Retail workers are potentially poised for a long-awaited win. Though, it seems like not all employees at Walmart are not as set up for success, as a change or flattening in pay structures last year meant some entry-level employees made less than they would have previously. Spokesperson Hatfield says that Walmart recently announced a new bonus program for associates as well as a new training program to become technicians. “We’ve raised frontline wages approximately 30% over the past five years, bringing our U.S. average hourly wage to close to $18,” she says. Still, that’s often not enough to scrape by in this economy, as the Fight for $15 campaign notes; that group and others now say a $20 minimum wage nationally is a necessity.
That being said, Tovi says it’s his goal to help spread opportunity to others as well and speaks of opportunities for similar career trajectories, noting that in just his building alone, four associates were promoted to managers within the past four months.
Just as others saw potential in Tovi, he finds joy and purpose and does the same for others. He knew he found his path when he became a manager as his passion was “giving back to the associates.” He thinks of the success of one of the people he supervises, named Miranda, fondly—specifically, when she learned she had her own opportunity to lead and become a store manager.
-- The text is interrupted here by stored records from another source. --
(** X4: when the length field declares [n] bytes (at most 1 MiB) and fewer
    are left behind it, [read_string] raises the [ValueError] of line 29,
    which reports [n] and the number of bytes that were there; the cursor
    is then at the end of the file. *)
Theorem read_string_truncated_payload (f : rfile) (n : Z) :
  0 <= pos f ->
  pos f + 8 <= len (content f) ->
  le_decode (peek f 8) = n ->
  n <= max_string_length ->
  len (content f) - (pos f + 8) < n ->
  read_string f
  = (Raise (ValueError (EofInString n (len (content f) - (pos f + 8)))),
     {| content := content f; pos := len (content f);
        reqs := reqs f ++ [8; n] |}).
Proof.
  intros Hp Hfield Hn Hmax Hshort. unfold read_string.
  erewrite bind_ok by reflexivity.
  pose proof (len_peek f 8 Hp ltac:(lia)) as Hl.
  assert (len (peek f 8) = 8) as H8 by lia.
  rewrite H8. change (8 <? 8) with false. cbv iota.
  erewrite bind_ok by (apply unpack_unsigned_ok; unfold len in H8; lia).
  rewrite Hn.
  replace (n >? max_string_length) with false
    by (symmetry; rewrite Z.gtb_ltb; apply Z.ltb_ge; lia).
  erewrite bind_ok by reflexivity.
  set (f1 := {| content := content f; pos := pos f + 8; reqs := reqs f ++ [8] |}).
  pose proof (le_decode_range (peek f 8)) as [Hn0 _]. rewrite Hn in Hn0.
  pose proof (len_peek f1 n ltac:(simpl; lia) Hn0) as Hl2. simpl in Hl2.
  replace (len (peek f1 n) <? n) with true by (symmetry; apply Z.ltb_lt; lia).
  unfold raise. simpl. rewrite <- app_assoc. simpl.
  f_equal; [do 3 f_equal; lia | f_equal; lia].
Qed.

Lemma read_string_truncated_payload_witness :
  read_string (at_start (le_encode 8 5 ++ ascii_bytes "ab"))
  = (Raise (ValueError (EofInString 5 2)),
     {| content := le_encode 8 5 ++ ascii_bytes "ab"; pos := 10;
        reqs := [8; 5] |}).
Proof.
  apply (read_string_truncated_payload
           (at_start (le_encode 8 5 ++ ascii_bytes "ab")) 5).
  - simpl. lia.
  - vm_compute. discriminate.
  - vm_compute. reflexivity.
  - vm_compute. discriminate.
  - vm_compute. reflexivity.
Defined.


(** ** [read_tensor_info] reads back what the shard loop writes *)

Lemma read_dims_ahead (ds : list Z) : forall (xs : list Z) acc f rest,
  length xs = length ds ->
  Forall (fun d => 0 <= d < 2 ^ 64) ds ->
  ahead f (concat (le_encode 8 <$> ds) ++ rest) ->
  exists f',
    for_each xs (fun _ dims => let* d := read_unsigned 8 in
                               se_ret (Next (dims ++ [d]))) acc f
    = (Ok (acc ++ ds), f')
    /\ content f' = content f
    /\ pos f' = pos f + 8 * len ds
    /\ ahead f' rest.
Proof.
  induction ds as [|d ds IH]; intros xs acc f rest Hlen Hds Ha.
  - destruct xs; [|discriminate]. exists f. simpl in *.
    rewrite app_nil_r. unfold len. simpl. repeat split; [lia | apply Ha..].
  - destruct xs as [|x xs]; [discriminate|]. injection Hlen as Hlen.
    apply Forall_cons in Hds as [Hd Hds].
    rewrite fmap_cons, concat_cons, <- app_assoc in Ha.
    destruct (read_unsigned_ahead 8 d f _ ltac:(simpl; lia) Ha) as [Hr Ha1].
    destruct (IH xs (acc ++ [d]) _ rest Hlen Hds Ha1) as (f' & E & Hc & Hp & Hr').
    exists f'. cbn [for_each].
    erewrite bind_ok by (erewrite bind_ok by exact Hr; reflexivity).
    cbv beta iota. rewrite E, <- app_assoc. simpl in Hc, Hp.
    repeat split; [done | | apply Hr' | apply Hr'].
    rewrite Hp. unfold len. simpl length. lia.
Qed.
(** C1. At most ten different non-empty names, one call each on a fresh
    or freshly reset engine: the values returned are pairwise distinct,
    and no two names of the cache hold the same colour. *)
Theorem no_collision_under_10 (names : list string) (st0 : engine) :
  NoDup names → Forall (λ n, n ≠ "") names → length names ≤ 10 →
  NoDup (assignAll (Name <$> names) initial).1
  ∧ NoDup (assignAll (Name <$> names) (resetColorSystem st0)).1
  ∧ (∀ k1 k2 v,
       getColorCache (assignAll (Name <$> names) initial).2 !! k1 = Some v →
       getColorCache (assignAll (Name <$> names) initial).2 !! k2 = Some v →
       k1 = k2).
Proof.
  intros Hnd Hne Hlen.
  destruct (assignAll_tracks names [] [] initial tracks_initial)
    as [_ _ _ _ Hinj Hout _ _]; try done.
Qed.

Lemma no_collision_under_10_witness :
  NoDup ["Power Station A"; "Power Station B"; "toString"; "Gas Boilers"]
  ∧ Forall (λ n, n ≠ "")
      ["Power Station A"; "Power Station B"; "toString"; "Gas Boilers"]
  ∧ NoDup (assignAll
             (Name <$> ["Power Station A"; "Power Station B"; "toString";
                        "Gas Boilers"]) initial).1.
Proof.
  assert (NoDup ["Power Station A"; "Power Station B"; "toString";
                 "Gas Boilers"]) as Hnd.
  { apply (bool_decide_unpack _). by vm_compute. }
  assert (Forall (λ n, n ≠ "")
            ["Power Station A"; "Power Station B"; "toString"; "Gas Boilers"])
    as Hne by (repeat constructor; discriminate).
  split; [exact Hnd|]. split; [exact Hne|].
  apply (no_collision_under_10
           ["Power Station A"; "Power Station B"; "toString"; "Gas Boilers"]
           initial Hnd Hne).
  simpl. lia.
Defined.

(** C5 as stated fails.  The eleventh name does not always repeat the
    colour of the first one: a first name with a category takes that
    category's colour, not [palette[0]].  And it does not always get
    [palette[0]]: a name that [{}] inherits is never stored, so ten
    other names do not exhaust the palette. *)
Lemma eleventh_name_counterexample :
  let names := ["gas"; "b"; "c"; "d"; "e"; "f"; "g"; "h"; "i"; "j"; "k"] in
  let outs := (assignAll (Name <$> names) initial).1 in
  let names' :=
    ["constructor"; "a"; "b"; "c"; "d"; "e"; "f"; "g"; "h"; "i"; "j"] in
  let outs' := (assignAll (Name <$> names') initial).1 in
  (NoDup names ∧ Forall (λ n, n ≠ "") names ∧ length names = 11
   ∧ outs !! 10 = Some (VStr "#E6194B")
   ∧ outs !! 0 = Some (VStr "#4363D8")
   ∧ outs !! 0 ≠ outs !! 10)
  ∧ (NoDup names' ∧ Forall (λ n, n ≠ "") names' ∧ length names' = 11
     ∧ outs' !! 10 = Some (VStr "#FABEBE")
     ∧ outs' !! 10 ≠ Some (VStr "#E6194B")).
Proof.
  cbv zeta. split.
  - split; [apply (bool_decide_unpack _); by vm_compute|].
    split; [repeat constructor; discriminate|].
    split; [reflexivity|].
    assert ((assignAll
               (Name <$> ["gas"; "b"; "c"; "d"; "e"; "f"; "g"; "h"; "i"; "j";
                          "k"]) initial).1
            = VStr <$> ["#4363D8"; "#E6194B"; "#3CB44B"; "#FFE119"; "#F58231";
                        "#911EB4"; "#46F0F0"; "#F032E6"; "#BCF60C"; "#FABEBE";
                        "#E6194B"]) as -> by (by vm_compute).
    by repeat split.
  - split; [apply (bool_decide_unpack _); by vm_compute|].
    split; [repeat constructor; discriminate|].
    split; [reflexivity|].
    assert ((assignAll
               (Name <$> ["constructor"; "a"; "b"; "c"; "d"; "e"; "f"; "g";
                          "h"; "i"; "j"]) initial).1
            = VInherited "constructor"
              :: (VStr <$> ["#E6194B"; "#3CB44B"; "#FFE119"; "#4363D8";
                            "#F58231"; "#911EB4"; "#46F0F0"; "#F032E6";
                            "#BCF60C"; "#FABEBE"])) as -> by (by vm_compute).
    by repeat split.
Qed.
Lemma sort_spec (L : list (Str.t * Analizador.fval)) :
  Forall Spec.es_cuenta L ->
  Permutation (Analizador.sort L) L /\ StronglySorted (Spec.orden L) (Analizador.sort L).
Proof.
  intros Hc. apply (sort_fold L L [] []); try done. constructor.
Qed.

Lemma StronglySorted_map {A B} (R : A -> A -> Prop) (R' : B -> B -> Prop) (g : A -> B)
    (l : list A) :
  (forall a b, In a l -> In b l -> R a b -> R' (g a) (g b)) ->
  StronglySorted R l -> StronglySorted R' (map g l).
Proof.
  intros H Hs. induction Hs as [|a l Hs IH Ha]; simpl; constructor.
  - apply IH. intros x y Hx Hy. apply H; by right.
  - apply List.Forall_forall. intros b Hb. apply in_map_iff in Hb as [y [<- Hy]].
    apply H; [by left | by right|]. by apply (proj1 (List.Forall_forall _ _) Ha).
Qed.

Lemma antes_en_map {A B} (g : A -> B) (l : list A) (a b : A) :
  Spec.antes_en l a b -> Spec.antes_en (map g l) (g a) (g b).
Proof.
  intros (l1 & l2 & -> & Hb). exists (map g l1), (map g l2).
  split; [by rewrite map_app | by apply in_map].
Qed.

(** X25.  The extractor ranks the tokens by frequency, first occurrence
    first among equals, when no token is the name of an inherited property:
    its result is the first five of the distinct tokens so ordered. *)
Theorem keyword_ranking (texto : Str.t) :
  let palabras := Analizador.palabras_de texto in
  Forall (fun p => Spec.heredada p = false) palabras ->
  exists r,
    Analizador.extraerPalabrasClave texto = firstn 5 r
    /\ Permutation r (Spec.primeras palabras)
    /\ StronglySorted (Spec.precede palabras) r.
Proof.
  intros palabras Hh. unfold Analizador.extraerPalabrasClave. fold palabras.
  rewrite contar_palabras_tabla by done.
  assert (map fst (Spec.tabla palabras) = Spec.primeras palabras) as Hkeys.
  { unfold Spec.tabla. rewrite map_map. simpl. apply map_id. }
  rewrite Object_entries_sin_indices.
  2:{ apply List.Forall_forall. intros e He.
      apply (palabras_no_indice texto). fold palabras.
      apply primeras_In. rewrite <- Hkeys. by apply in_map. }
  assert (Forall Spec.es_cuenta (Spec.tabla palabras)) as Hc.
  { apply List.Forall_forall. intros e He. unfold Spec.tabla in He.
    apply in_map_iff in He as [p [<- _]]. by eexists. }
  destruct (sort_spec _ Hc) as [Hp Hs].
  exists (map fst (Analizador.sort (Spec.tabla palabras))).
  split; [by rewrite firstn_map|]. split.
  - rewrite <- Hkeys. by apply Permutation_map.
  - eapply StronglySorted_map; [|exact Hs].
    intros a b Ha Hb Hab.
    assert (forall e, In e (Analizador.sort (Spec.tabla palabras)) ->
                      Spec.peso e = Z.of_nat (Spec.veces (fst e) palabras)) as Hpeso.
    { intros e He. eapply Permutation_in in He; [|exact Hp].
      unfold Spec.tabla in He. apply in_map_iff in He as [p [<- _]]. done. }
    unfold Spec.orden in Hab. rewrite !Hpeso in Hab by done.
    destruct Hab as [Hlt|[Heq Hant]]; [left; lia|].
    right. split; [lia|]. rewrite <- Hkeys. by apply antes_en_map.
Qed.
(** * The client-side session and conversation state of the chat application

    A shallow embedding of [frontend/src/apiClient.ts], of the session
    provider (AuthContext: [AuthProvider], [login], [register], [logout]) and
    of the conversation store (ChatContext: [ChatProvider], [sendMessage],
    [deleteConversation], [createNewConversation], the search query).

    The asynchronous functions of the source are programs of a small monad
    [Proc] whose effects are the ones the source has: synchronous updates of
    the browser and React state, reads of the clock, thrown errors, and
    [await] on an HTTP request.  [run] executes such a program against an
    environment that answers the requests, supplies the clock, and may change
    the state while the program is suspended on an [await]. *)

From Stdlib Require Import ZArith NArith List Ascii String Bool Lia.
From Stdlib Require Import DecimalString DecimalZ.
From stdpp Require Import base option list gmap.

Local Open Scope list_scope.

(** ** JavaScript strings

    A JavaScript string is a sequence of UTF-16 code units. *)

Abbreviation char16 := N.
Abbreviation jsstring := (list N).

(** The code units of an ASCII literal of the source. *)
Definition js (s : string) : jsstring :=
  List.map N_of_ascii (list_ascii_of_string s).
Arguments js s%_string.

(** [WhiteSpace] and [LineTerminator] code units: what
    [String.prototype.trim] strips. *)
Definition isWhiteSpace (c : char16) : bool :=
  (N.leb 9 c && N.leb c 13) || N.eqb c 32 || N.eqb c 160 || N.eqb c 5760
  || (N.leb 8192 c && N.leb c 8202) || N.eqb c 8232 || N.eqb c 8233
  || N.eqb c 8239 || N.eqb c 8287 || N.eqb c 12288 || N.eqb c 65279.

Fixpoint trimStart (s : jsstring) : jsstring :=
  match s with
  | c :: s' => if isWhiteSpace c then trimStart s' else s
  | [] => []
  end.

Definition trimEnd (s : jsstring) : jsstring := rev (trimStart (rev s)).

Definition trim (s : jsstring) : jsstring := trimEnd (trimStart s).

Fixpoint startsWith (s search : jsstring) : bool :=
  match search, s with
  | [], _ => true
  | _ :: _, [] => false
  | a :: search', b :: s' => N.eqb a b && startsWith s' search'
  end.

(** [s.includes(search)]: [search] occurs somewhere in [s]. *)
Fixpoint includes (s search : jsstring) : bool :=
  startsWith s search ||
  match s with
  | [] => false
  | _ :: s' => includes s' search
  end.

(** [n.toString()] of an integral number: its decimal digits, with a sign
    when negative. *)
Definition toString (n : Z) : jsstring :=
  js (NilEmpty.string_of_int (Z.to_int n)).

(** ** JavaScript values read from a JSON body

    A text field of a response body is absent ([undefined]), [null], or a
    string. *)

Inductive JsValue : Type :=
| JsUndefined
| JsNull
| JsStr (s : jsstring).

(** Truthiness of a string: [!!s]. *)
Definition truthyStr (s : jsstring) : bool :=
  match s with [] => false | _ :: _ => true end.

(** Truthiness, as [if (v)] and [v || w] test it. *)
Definition truthy (v : JsValue) : bool :=
  match v with
  | JsStr s => truthyStr s
  | JsUndefined | JsNull => false
  end.

(** String conversion, as [localStorage.setItem] and template literals do. *)
Definition String_ (v : JsValue) : jsstring :=
  match v with
  | JsUndefined => js "undefined"
  | JsNull => js "null"
  | JsStr s => s
  end.

(** ** Data model *)

Module User.
Record t := mk { id : Z; email : jsstring; username : jsstring }.
End User.

Inductive Role := role_user | role_assistant | role_system.

Module Message.
Record t := mk {
  id : jsstring;
  content : jsstring;
  role : Role;
  timestamp : jsstring
}.
End Message.

Module Conversation.
Record t := mk {
  id : jsstring;
  title : jsstring;
  messages : list Message.t;
  createdAt : jsstring;
  updatedAt : jsstring;
  summary : option jsstring
}.
End Conversation.

(** [currentConversation?.id]: [undefined] when no conversation is active. *)
Definition conversationId (c : option Conversation.t) : option jsstring :=
  Conversation.id <$> c.

(** [!!currentConversation?.id] *)
Definition hasId (c : option Conversation.t) : bool :=
  match conversationId c with
  | Some i => truthyStr i
  | None => false
  end.

(** The payload of a decoded token, as the session provider reads it. *)
Record Claims := {
  user_id : Z;
  claim_email : jsstring;
  claim_username : jsstring
}.

(** ** HTTP requests, responses and errors *)

Inductive Method := GET | POST | DELETE.

Inductive Body :=
| NoBody
| CredentialsBody (username password : jsstring)
| RegisterBody (email username password password2 : jsstring)
| TitleBody (title : jsstring)
| ChatBody (content conversation_id : jsstring)
| SearchBody (search_query conversation_id : jsstring).

(** An axios request configuration, as far as the client uses it. *)
Record Config := {
  url : option jsstring;
  method : Method;
  data : Body;
  Authorization : option jsstring
}.

(** Response bodies of the backend.  A field that a body does not have
    reads as [undefined]. *)
Inductive ResponseData :=
| TokenData (access refresh : JsValue)
| UserData (u : User.t)
| ConversationData (c : Conversation.t)
| ConversationsData (l : list Conversation.t)
| ChatData (response : JsValue) (search_results : option (list JsValue))
| EmptyData.

Definition data_access (d : ResponseData) : JsValue :=
  match d with TokenData a _ => a | _ => JsUndefined end.

Definition data_refresh (d : ResponseData) : JsValue :=
  match d with TokenData _ r => r | _ => JsUndefined end.

Definition data_response (d : ResponseData) : JsValue :=
  match d with ChatData r _ => r | _ => JsUndefined end.

Definition data_search_results (d : ResponseData) : option (list JsValue) :=
  match d with ChatData _ r => r | _ => None end.

(** The body of an error response: [error.response.data]. *)
Record ErrorData := {
  detail : JsValue;
  message : JsValue
}.

(** The three failures that the response interceptor of [apiClient.ts]
    tells apart and rejects with: a response outside 2xx, no response, and
    an error while setting the request up. *)
Inductive ApiError :=
| ServerError (status : Z) (data : option ErrorData)
| NoResponse
| SetupError.

(** What a [catch] clause of the client can receive: a rejection of the
    HTTP client, or the error that [jwtDecode] throws. *)
Inductive JsError :=
| AxiosError (e : ApiError)
| InvalidTokenError.

(** [error.response?.data?.detail] and [error.response?.data?.message] *)
Definition error_detail (error : JsError) : JsValue :=
  match error with
  | AxiosError (ServerError _ (Some d)) => detail d
  | _ => JsUndefined
  end.

Definition error_message (error : JsError) : JsValue :=
  match error with
  | AxiosError (ServerError _ (Some d)) => message d
  | _ => JsUndefined
  end.

Inductive Result :=
| Fulfilled (d : ResponseData)
| Failed (e : ApiError).

(** ** Observable effects

    What a run leaves behind for an observer: the requests that left the
    client, the notifications ([toast]), the invalidations of the query
    cache, and the errors that the two providers write to the console (the
    logging of the interceptors is left out). *)

Inductive Event :=
| Request (cfg : Config)
| ToastSuccess (msg : jsstring)
| ToastError (msg : jsstring)
| ConsoleError (label : jsstring)
| InvalidateQueries (queryKey : jsstring).

Definition isRequest (e : Event) : bool :=
  match e with Request _ => true | _ => false end.

Definition isToast (e : Event) : bool :=
  match e with ToastSuccess _ | ToastError _ => true | _ => false end.

Definition isInvalidate (e : Event) : bool :=
  match e with InvalidateQueries _ => true | _ => false end.

(** ** The state of the page *)

Record World := {
  (* AuthProvider *)
  user : option User.t;
  isLoading : bool;
  (* ChatProvider *)
  currentConversation : option Conversation.t;
  searchQuery : jsstring;
  isSending : bool;
  (* the browser's localStorage *)
  localStorage : gmap jsstring jsstring;
  (* api.defaults.headers.common['Authorization'] *)
  defaultAuthorization : option jsstring;
  (* the query cache entries of the search query, by (query, id) *)
  searchCache : gmap (jsstring * option jsstring) (list JsValue);
  (* number of clock readings taken so far *)
  ticks : nat;
  (* everything observable that happened, oldest first *)
  trace : list Event
}.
“That moment really, really satisfied me because we knew the hard work, the time that we put in and the bond that we have built,” he said, noting he and Miranda speak multiple times a day.
For now, Tovi is tackling his new job title and looking to thrive in that role. His next dream is to become a regional vice president and “become the best I can be to help others.”
He drives home that his story isn’t singular. “I want to have an opportunity to be where I’m at,” he says. “With hard work and dedication anyone can do it.”